«En aquel tiempo, algunos ponderaban la belleza del templo, por la calidad de la piedra y los exvotos. Jesús les dijo: “Esto que contempláis, llegará un día en que no quedará piedra sobre piedra: todo será destruido”. Ellos le preguntaron: “Maestro, ¿cuándo va a ser eso?, ¿y cuál será la señal de que todo eso está para suceder?”. Él contestó: “Cuidado con que nadie os engañe. Porque muchos vendrán usurpando mi nombre, diciendo: «Yo soy», o bien «El momento está cerca»; no vayáis tras ellos. Cuando oigáis noticias de guerras y de revoluciones, no tengáis pánico. Porque eso tiene que ocurrir primero, pero al final no vendrá en seguida”. Luego les dijo: “Se alzará pueblo contra pueblo y reino contra reino, habrá grandes terremotos, y en diversos países epidemias y hambre. Habrá también espantos y grandes signos en el cielo». (Lc 21,5-11)

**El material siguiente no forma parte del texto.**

(* ===== verification/RootDirSpec.v ===== *)
(** * Correctness of the root directory of a FAT12 or FAT16 volume

    The root directory is a window of the disk between the tables and the
    clusters.  Through it the operations of [Dir] on a mounted volume get their
    meaning: a created file is found and nothing else of the volume changes, a
    removed one is gone and its clusters are free. *)

From S2P Require Import Prelude Bytes FatIo FatIoSpec FatTime FatTable FatTableSpec DirEntry DirEntrySpec BootSector.
From S2P Require Import BootSectorSpec FatFs FatFsSpec DiskFile DiskFileSpec DirNames DirNamesSpec Dir DirSpec.
From S2P Require Import DirWriteSpec.

Definition root_begin (b : BiosParameterBlock) : Z := (data_start b - root_sectors b) * bytes_per_sector b.
Definition root_len (b : BiosParameterBlock) : Z := root_sectors b * bytes_per_sector b.
Definition root_data {D} `{StreamSpec D} (fs : FileSystem D) : list Z :=
  bytes_at (root_begin (fs_bpb fs)) (root_len (fs_bpb fs)) (data (disk fs)).

Section root.
Context {D : Type} {HD : Stream D} {SS : StreamSpec D} {TP : TimeProvider}.
Implicit Types fs : FileSystem D.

El evangelio de hoy lo tenemos que encuadrar en lo que se ha llamado “Discurso escatológico de Jesús”. Para entenderlo bien tenemos que situarnos en el ambiente en el que fue pronunciado. Esta próxima ya la hora de la Cruz y el Señor está consumido por las ansias de salvar a todos los hombres. Pero precisamente en su pueblo, entre los israelitas, encuentra una fuerte oposición. Jesús se encontraba ahora rodeado de los Doce en un lugar en que podía contemplar de manera extraordinaria la vista de la ciudad de Jerusalén, con sus murallas y su Templo. La hermosura del paisaje se entremezcla con el ánimo de cualquier israelita, con el legítimo orgullo por el lugar santo, sede de la gloria de Yavé y signo de predilección por Israel. Uno de los apóstoles, con espontaneidad, da rienda suelta al entusiasmo y exclama: Maestro, ¡mira qué piedras y qué edificios! A lo que Jesús responde: “Esto que contempláis, llegara un día en el que no quedará piedra sobre piedra. Todo será destruido”.
Un estremecimiento sobrecoge el corazón de todos; en voz baja intercambian preguntas, como otras veces, sobre el sentido de aquella advertencia. Aunque las palabras del Maestro son claras y expresivas, ninguno de los Doce es capaz de desentrañar todo su alcance. Poco después, llegados al lugar en el que habitualmente hacían oración y en el que Jesús les explicaba muchos de los misterios, les da una explicación más detallada, aunque cargada de aspectos dramáticos. “Se alzará pueblo contra pueblo y reino contra reino, habrá grandes terremotos, y en diversos países epidemias y hambre. Habrá también grandes espantos y grandes signos en el cielo”.
El castigo anunciado servirá de señal para prepararse al encuentro con la justicia divina, cuando llegue la consumación final de la historia de los hombres. Con ello les esta advirtiendo a los Apóstoles —y en ellos a todos los hombres— que no deben poner su confianza en los hombres, ni en los recursos de este mundo que pasa, sino en el brazo del Señor, que gobierna los tiempos.
La mirada del hombre ha de estar puesta sobre todo en la vida eterna. Ciertamente la vida terrena puede estar llena de dificultades, pero eso no ha de preocupar el verdadero seguidor de Jesús. Nuestro destino es el Cielo y hemos de poner todo nuestro esfuerzo por alcanzar esta meta, y Dios se sirve muchas veces de contrariedades en la tierra para que nosotros logremos ese objetivo. De una cosa sí que podemos estar cierto: es de la ayuda divina. Poco después de comentar estas tremendas predicciones a los Apóstoles, Jesús les asegura que les asistirá en todo momento: les enviará la sabiduría y la fortaleza del Espíritu Santo para que puedan culminar la misión encomendada y extender el Evangelio por el mundo entero. Del mismo modo, el cristiano puede estar seguro de que, a pesar de las dificultades que encontrará en su caminar terreno, la ayuda del Señor será siempre algo con lo que podrá contar.